As discussed above, the film Miss Pettigrew draws upon the fairytale narrative of the original text but attempts to place it firmly within a wider current of the novel’s setting or London in 1938, holding a mirror up to the era in which it is set. The setting here takes on significance in that it offers a telling counterpoint to the giddy superficial world of the novel. The 1930s was a highly challenging decade under the threat of fascism and the Great Depression and Miss Pettigrew addresses all the major aspects of the time, economic, political and socio-cultural. The film portrays the thirties as a decade of contradiction par excellence.
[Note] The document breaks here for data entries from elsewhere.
(* ===== verification/Decimal.v ===== *)
(** * Decimal numerals

    Reading back the numerals that stdpp's [pretty] prints, which is what
    [std::to_string] and [operator<<] print for a number. *)
From S2P Require Import Prelude.
From Stdlib Require Import Ascii.

Definition digit_of (c : Ascii.ascii) : option N :=
  let n := Ascii.N_of_ascii c in
  if ((48 <=? n) && (n <=? 57))%N then Some (n - 48)%N else None.

(** The digits at the front of a string, and the rest. *)
Fixpoint parse_digits (acc : N) (s : string) : N * string :=
  match s with
  | EmptyString => (acc, EmptyString)
  | String c s' =>
      match digit_of c with
      | Some d => parse_digits (acc * 10 + d)%N s'
      | None => (acc, s)
      end
  end.

Lemma pretty_N_go_app x s : pretty_N_go x s = pretty_N_go x "" +:+ s.
Proof.
  revert s. induction (N.lt_wf_0 x) as [x _ IH]; intros s.
  assert (x = 0 ∨ 0 < x)%N as [->|Hx] by lia; [done|].
  rewrite !(pretty_N_go_step x) by done.
  rewrite (IH _ (N.div_lt x 10 Hx eq_refl)).
  rewrite (IH _ (N.div_lt x 10 Hx eq_refl) (String _ "")).
  by rewrite string_app_assoc.
Qed.

Lemma digit_of_pretty_N_char d : (d < 10)%N → digit_of (pretty_N_char d) = Some d.
Proof.
  intros Hd. assert (d = 0 ∨ d = 1 ∨ d = 2 ∨ d = 3 ∨ d = 4 ∨ d = 5 ∨ d = 6 ∨ d = 7
    ∨ d = 8 ∨ d = 9)%N as H by lia.
  by destruct_or! H; subst d.
Qed.

Lemma parse_pretty_N_go x s : parse_digits 0 (pretty_N_go x s) = parse_digits x s.
Proof.
  revert s. induction (N.lt_wf_0 x) as [x _ IH]; intros s.
  assert (x = 0 ∨ 0 < x)%N as [->|Hx] by lia; [done|].
  rewrite pretty_N_go_step, IH by (done || by apply N.div_lt). simpl.
  rewrite digit_of_pretty_N_char by (apply N.mod_lt; done).
  f_equal. rewrite N.mul_comm. symmetry. by apply N.div_mod.
Qed.

Lemma parse_pretty x s :
  parse_digits 0 (pretty x +:+ s) = parse_digits x s.
Proof.
  unfold pretty, pretty_N. case_decide; [by subst|].
  by rewrite <-pretty_N_go_app, parse_pretty_N_go.
Qed.

Lemma length_pretty_N_go k x s :
  (x < 10 ^ N.of_nat k)%N →
  (String.length (pretty_N_go x s) ≤ k + String.length s)%nat.
Proof.
  revert x s. induction k as [|k IH]; intros x s Hx.
  { replace x with 0%N by (simpl in Hx; lia). done. }
  assert (x = 0 ∨ 0 < x)%N as [->|Hx0] by lia; [rewrite pretty_N_go_0; lia|].
  rewrite pretty_N_go_step by done. etrans; [apply IH|simpl; lia].
  apply N.Div0.div_lt_upper_bound. rewrite <-N.pow_succ_r'. by rewrite <-Nat2N.inj_succ.
Qed.

Lemma length_pretty_N k x :
  (x < 10 ^ N.of_nat k)%N → (0 < k)%nat → (String.length (pretty x) ≤ k)%nat.
Proof.
  intros Hx Hk. unfold pretty, pretty_N. case_decide; [simpl; lia|].
  pose proof (length_pretty_N_go k x "" Hx). simpl in *. lia.
Qed.

Lemma pretty_Z_nonneg n : 0 ≤ n → pretty n = pretty (Z.to_N n).
Proof. by destruct n. Qed.

Lemma parse_pretty_Z x s :
  0 ≤ x → parse_digits 0 (pretty x +:+ s) = parse_digits (Z.to_N x) s.
Proof. intros Hx. by rewrite pretty_Z_nonneg, parse_pretty. Qed.

(** ** [std::stoi] *)

(** [isspace] in the "C" locale. *)
Definition is_space (c : Ascii.ascii) : bool :=
  let n := Ascii.N_of_ascii c in ((n =? 32) || ((9 <=? n) && (n <=? 13)))%N.
Fixpoint skip_spaces (s : string) : string :=
  match s with
  | String c s' => if is_space c then skip_spaces s' else s
  | EmptyString => EmptyString
  end.
Definition take_sign (s : string) : bool * string :=
  match s with
  | String c s' =>
      if Ascii.eqb c "-" then (true, s') else if Ascii.eqb c "+" then (false, s') else (false, s)
  | EmptyString => (false, s)
  end.

(** What [strtol] with the base 10 reads must be a number, and an [int]; what
    follows the digits does not matter. *)
Definition stoi (s : string) : outcome Z :=
  let '(negative, digits) := take_sign (skip_spaces s) in
  let '(n, rest) := parse_digits 0 digits in
  if bool_decide (rest = digits) then Fault InvalidArgument
  else
    let value := if (negative : bool) then - Z.of_N n else Z.of_N n in
    if in_i32 value then Ok value else Fault OutOfRange.

Example stoi_signs :
  stoi <$> [" 42 requests"; "-7"; "+9001"; "port"; "2147483648"]%list =
  [Ok 42; Ok (-7); Ok 9001; Fault InvalidArgument; Fault OutOfRange]%list.
Proof. vm_compute. reflexivity. Qed.

(** A numeral begins with a digit. *)
Definition starts_with_digit (s : string) : Prop :=
  ∃ c s', s = String c s' ∧ is_Some (digit_of c).

Lemma pretty_N_go_starts x s : (0 < x)%N → starts_with_digit (pretty_N_go x s).
Proof.
  revert s. induction (N.lt_wf_0 x) as [x _ IH]; intros s Hx. rewrite pretty_N_go_step by done.
  destruct (N.eq_0_gt_0_cases (x / 10)) as [->|Hdiv].
  - rewrite pretty_N_go_0. eexists _, _. split; [done|].
    rewrite digit_of_pretty_N_char by (by apply N.mod_lt). eauto.
  - apply IH; [by apply N.div_lt|done].
Qed.

Lemma pretty_starts (x : N) : starts_with_digit (pretty x).
Proof.
  unfold pretty, pretty_N. case_decide; [|apply pretty_N_go_starts; lia].
  eexists _, _. split; [done|]. eauto.
Qed.

Lemma digit_no_sign c : is_Some (digit_of c) → is_space c = false ∧ c ≠ "-"%char ∧ c ≠ "+"%char.
Proof.
  unfold digit_of, is_space. intros [d Hd].
  destruct (N.leb_spec 48 (N_of_ascii c)), (N.leb_spec (N_of_ascii c) 57); try discriminate.
  split_and!; [|by intros ->..].
  destruct (N.eqb_spec (N_of_ascii c) 32), (N.leb_spec (N_of_ascii c) 13); try lia.
Qed.

Lemma take_sign_digit s : starts_with_digit s → take_sign (skip_spaces s) = (false, s).
Proof.
  intros (c & s' & -> & (Hsp & Hm & Hp)%digit_no_sign). cbn. rewrite Hsp. cbn.
  by rewrite (proj2 (Ascii.eqb_neq _ _) Hm), (proj2 (Ascii.eqb_neq _ _) Hp).
Qed.

(** The end of a numeral is not the numeral. *)
Lemma parse_pretty_end (x : N) :
  ∃ rest, parse_digits 0 (pretty x) = (x, rest) ∧ bool_decide (rest = pretty x) = false.
Proof.
  exists "". pose proof (parse_pretty x "") as Hp. rewrite string_app_nil_r in Hp. split; [done|].
  apply bool_decide_eq_false_2. destruct (pretty_starts x) as (c & s' & -> & _). done.
Qed.

(** [stoi] reads back what is printed for an [int]. *)
Lemma stoi_pretty n : in_i32 n = true → stoi (pretty n) = Ok n.
Proof.
  intros Hn. unfold stoi. assert (∃ negative digits x, take_sign (skip_spaces (pretty n)) =
    (negative, digits) ∧ digits = pretty x ∧ (if negative then - Z.of_N x else Z.of_N x) = n)
    as (negative & digits & x & -> & -> & Hx).
  { destruct n as [|q|q].
    - by exists false, "0", 0%N.
    - exists false, (pretty (N.pos q)), (N.pos q). split_and!; [|done..].
      apply take_sign_digit, pretty_starts.
    - exists true, (pretty (N.pos q)), (N.pos q). by split_and!. }
  destruct (parse_pretty_end x) as (rest & -> & ->). by rewrite Hx, Hn.
Qed.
It is imbued with gay buoyant festivity and rampant consumerism but lurking beneath the surface glamour are the symptoms of crises and the deep-seated anxieties on the eve of World War II. In this way, Watson’s comedy of manners has been recreated into a defining film on the 1930s with its period feel propped by the atmospheric lighting, the exuberant Jazz score, and the splendid Art Deco costume and production design.
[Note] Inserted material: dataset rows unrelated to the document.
(* ===== verification/TimerQueueSpec.v ===== *)
(** * What the timer queue guarantees (src/net/TimerQueue.cc)

    The invariant that ties the two sets of a timer queue to the timer objects
    in the store, the specification of each operation, and the properties of
    the queue under any sequence of calls and expirations. *)
From stdpp Require Import sorting.
From S2P Require Import Prelude Posix Channel Timestamp Timer EntrySet TimerQueue.
From Stdlib Require Import Floats.SpecFloat.

(** ** What is relied on *)

Definition valid_ptr (p : ptr) : Prop := 0 < p < UINTPTR_MAX.
Definition time_ok (t : Timestamp) : Prop := - 2 ^ 62 < microSecondsSinceEpoch t < 2 ^ 62.

Section relied_on.
Context {CB : Type} `{!TimerEnv CB}.

(** Re-arming at any clock reading gives a representable time. *)
Definition interval_ok (interval : double) : Prop :=
  ∀ n, ∃ e, addTime (clock (CB:=CB) n) interval = Ok e ∧ time_ok e.

Definition timer_ok (t : Timer CB) : Prop :=
  time_ok (expiration t) ∧ (repeat_ t = true → interval_ok (interval_ t)).

Definition command_ok (c : command CB) : Prop :=
  match c with
  | CmdAdd _ when interval =>
      time_ok when ∧ (double_gtb interval (double_of_Z 0) = true → interval_ok interval)
  | CmdCancel _ => True
  end.

(** The number of timers a command allocates. *)
Definition adds (c : command CB) : nat := match c with CmdAdd _ _ _ => 1 | CmdCancel _ => 0 end.
Definition total_adds (cs : list (command CB)) : nat := sum_list_with adds cs.
End relied_on.

(** The allocator returns fresh storage while there is room, the clock stays
    in range, [timerfd_settime] accepts a well-formed value, and callbacks
    make well-formed calls and do not exhaust the memory. *)
Class TimerEnvSpec (CB : Type) `{!TimerEnv CB} := {
  clock_ok n : time_ok (clock (CB:=CB) n);
  alloc_ok (h : gmap ptr (Timer CB)) :
    (size h < capacity (CB:=CB))%nat → h !! alloc h = None ∧ valid_ptr (alloc h);
  settime_ok sec nsec :
    0 ≤ sec → 0 ≤ nsec < 1000000000 → timerfd_settime (CB:=CB) (sec, nsec) = IoOk tt;
  behaviour_ok (cb : CB) (w : TQ CB) :
    (size (tq_heap w) ≤ capacity (CB:=CB))%nat →
    Forall command_ok (behaviour cb w) ∧
    (size (tq_heap w) + total_adds (behaviour cb w) ≤ capacity (CB:=CB))%nat;
}.

(** ** The invariant *)

Section invariant.
Context {CB : Type} `{!TimerEnv CB}.
Implicit Types (h : gmap ptr (Timer CB)) (l : list Entry) (a : gset ActiveTimer)
  (L : gset ptr).

(** [L] holds the live timers that are in neither set: those whose
    callbacks are being run, and those still on their way into the queue. *)
Record wf L h l a : Prop := {
  wf_sorted : sorted l;
  wf_timers when p : (when, p) ∈ l ↔ ∃ t, h !! p = Some t ∧ p ∉ L ∧ expiration t = when;
  wf_active p s : (p, s) ∈ a ↔ ∃ t, h !! p = Some t ∧ p ∉ L ∧ sequence t = s;
  wf_loose p : p ∈ L → is_Some (h !! p);
  wf_heap p t : h !! p = Some t → valid_ptr p ∧ timer_ok t;
}.

Lemma wf_empty : wf ∅ ∅ [] ∅.
Proof.
  split; [constructor| | | |]; intros *; rewrite ?lookup_empty; try done; set_solver.
Qed.

Lemma wf_insert L h l a p t :
  wf L h l a → p ∈ L → h !! p = Some t →
  wf (L ∖ {[p]}) h (set_insert (expiration t, p) l) ({[(p, sequence t)]} ∪ a).
Proof.
  intros [Hs Ht Ha Hl Hh] Hp Hpt. split; [auto with timers| | |set_solver|done].
  - intros when q. rewrite elem_of_set_insert, Ht.
    destruct (decide (q = p)) as [->|Hq]; [rewrite Hpt|]; set_solver.
  - intros q s. rewrite elem_of_union, elem_of_singleton, Ha.
    destruct (decide (q = p)) as [->|Hq]; [rewrite Hpt|]; set_solver.
Qed.

Lemma wf_alloc L h l a p t :
  wf L h l a → h !! p = None → valid_ptr p → timer_ok t →
  wf ({[p]} ∪ L) (<[p:=t]> h) l a.
Proof.
  intros [Hs Ht Ha Hl Hh] Hp Hv Hok. split; [done| | | |].
  - intros when q. rewrite Ht.
    destruct (decide (q = p)) as [->|]; simplify_map_eq; set_solver.
  - intros q s. rewrite Ha.
    destruct (decide (q = p)) as [->|]; simplify_map_eq; set_solver.
  - intros q [->%elem_of_singleton|Hq]%elem_of_union; [by rewrite lookup_insert_eq|].
    rewrite lookup_insert_is_Some'. auto.
  - intros q u [[-> ->]|[? ?]]%lookup_insert_Some; eauto.
Qed.

Lemma wf_free L h l a p :
  wf L h l a → p ∈ L → wf (L ∖ {[p]}) (delete p h) l a.
Proof.
  intros [Hs Ht Ha Hl Hh] Hp. split; [done| | | |].
  - intros when q. rewrite Ht.
    destruct (decide (q = p)) as [->|]; simplify_map_eq; set_solver.
  - intros q s. rewrite Ha.
    destruct (decide (q = p)) as [->|]; simplify_map_eq; set_solver.
  - intros q [Hq Hne]%elem_of_difference. rewrite lookup_delete_ne by set_solver. auto.
  - intros q u [? ?]%lookup_delete_Some. eauto.
Qed.

Lemma wf_update L h l a p t :
  wf L h l a → p ∈ L → timer_ok t → wf L (<[p:=t]> h) l a.
Proof.
  intros [Hs Ht Ha Hl Hh] Hp Hok. split; [done| | | |].
  - intros when q. rewrite Ht.
    destruct (decide (q = p)) as [->|]; simplify_map_eq; set_solver.
  - intros q s. rewrite Ha.
    destruct (decide (q = p)) as [->|]; simplify_map_eq; set_solver.
  - intros q Hq. rewrite lookup_insert_is_Some'. auto.
  - intros q u [[-> ->]|[? ?]]%lookup_insert_Some; [|eauto].
    destruct (Hl _ Hp) as [v Hv]. by destruct (Hh _ _ Hv).
Qed.

Lemma wf_unlink L h l a p t :
  wf L h l a → p ∉ L → h !! p = Some t →
  wf ({[p]} ∪ L) h (set_erase (expiration t, p) l) (a ∖ {[(p, sequence t)]}).
Proof.
  intros [Hs Ht Ha Hl Hh] Hp Hpt. split; [auto with timers| | | |done].
  - intros when q. rewrite elem_of_set_erase, Ht by done.
    destruct (decide (q = p)) as [->|]; [rewrite Hpt|]; set_solver.
  - intros q s. rewrite elem_of_difference, Ha, elem_of_singleton.
    destruct (decide (q = p)) as [->|]; [rewrite Hpt|]; set_solver.
  - intros q [->%elem_of_singleton|Hq]%elem_of_union; eauto.
Qed.

(** The active pairs of the entries [es]. *)
Definition active_of h (es : list Entry) : list ActiveTimer :=
  omap (λ e, (λ t, (e.2, sequence t)) <$> h !! e.2) es.

Lemma elem_of_active_of h es p s :
  (p, s) ∈ active_of h es ↔ ∃ when t, (when, p) ∈ es ∧ h !! p = Some t ∧ sequence t = s.
Proof.
  unfold active_of. rewrite list_elem_of_omap. split.
  - intros ([when q] & Hin & Hq). simpl in Hq.
    destruct (h !! q) as [t|] eqn:Ht; simpl in Hq; naive_solver.
  - intros (when & t & Hin & Ht & <-). exists (when, p). simpl. by rewrite Ht.
Qed.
1Winifred Watson (1907-2002), a celebrated writer of the 1930s and 40s, had been a forgotten name until recently, as her literary career was curtailed by World War II during which her home in Newcastle was bombed. For a biography of the author, see her obituary in The Independent of 20 August 2002, ‘Winifred Watson: Novelist Rediscovered after Half a Century.’ 2Winifred Watson, Miss Pettigrew Lives for a Day. London: Persephone, 2000. 159. All subsequent references to the novel will be incorporated with brackets into the text. 3Persephone Books, an independent publisher that specializes in forgotten 20th-century women’s literature, stands in the tradition of the Arts and Crafts Movement of the late 19th century. Their books are, therefore, beautifully designed with a clear typeface, a dove-grey jacket and fabric-printed endpapers. Miss Pettigrew has been among their best selling titles. 4The novel was critically well-received upon its initial publication in 1938, with editions in the U.S. and France. It was due to turn into a Hollywood movie starring Billie Burke by Universal Pictures but the proposed filming was deterred by the war. For a behind-the-scenes history of the novel’s film adaptation, see Thorpe. 5My discussion of Miss Pettigrew as an Art Deco film in this section owes much to Wood’s overview of Art Deco and Hollywood film. 6For a detailed account of the history, structures and strategies of the musical, see Hayward, 268-81.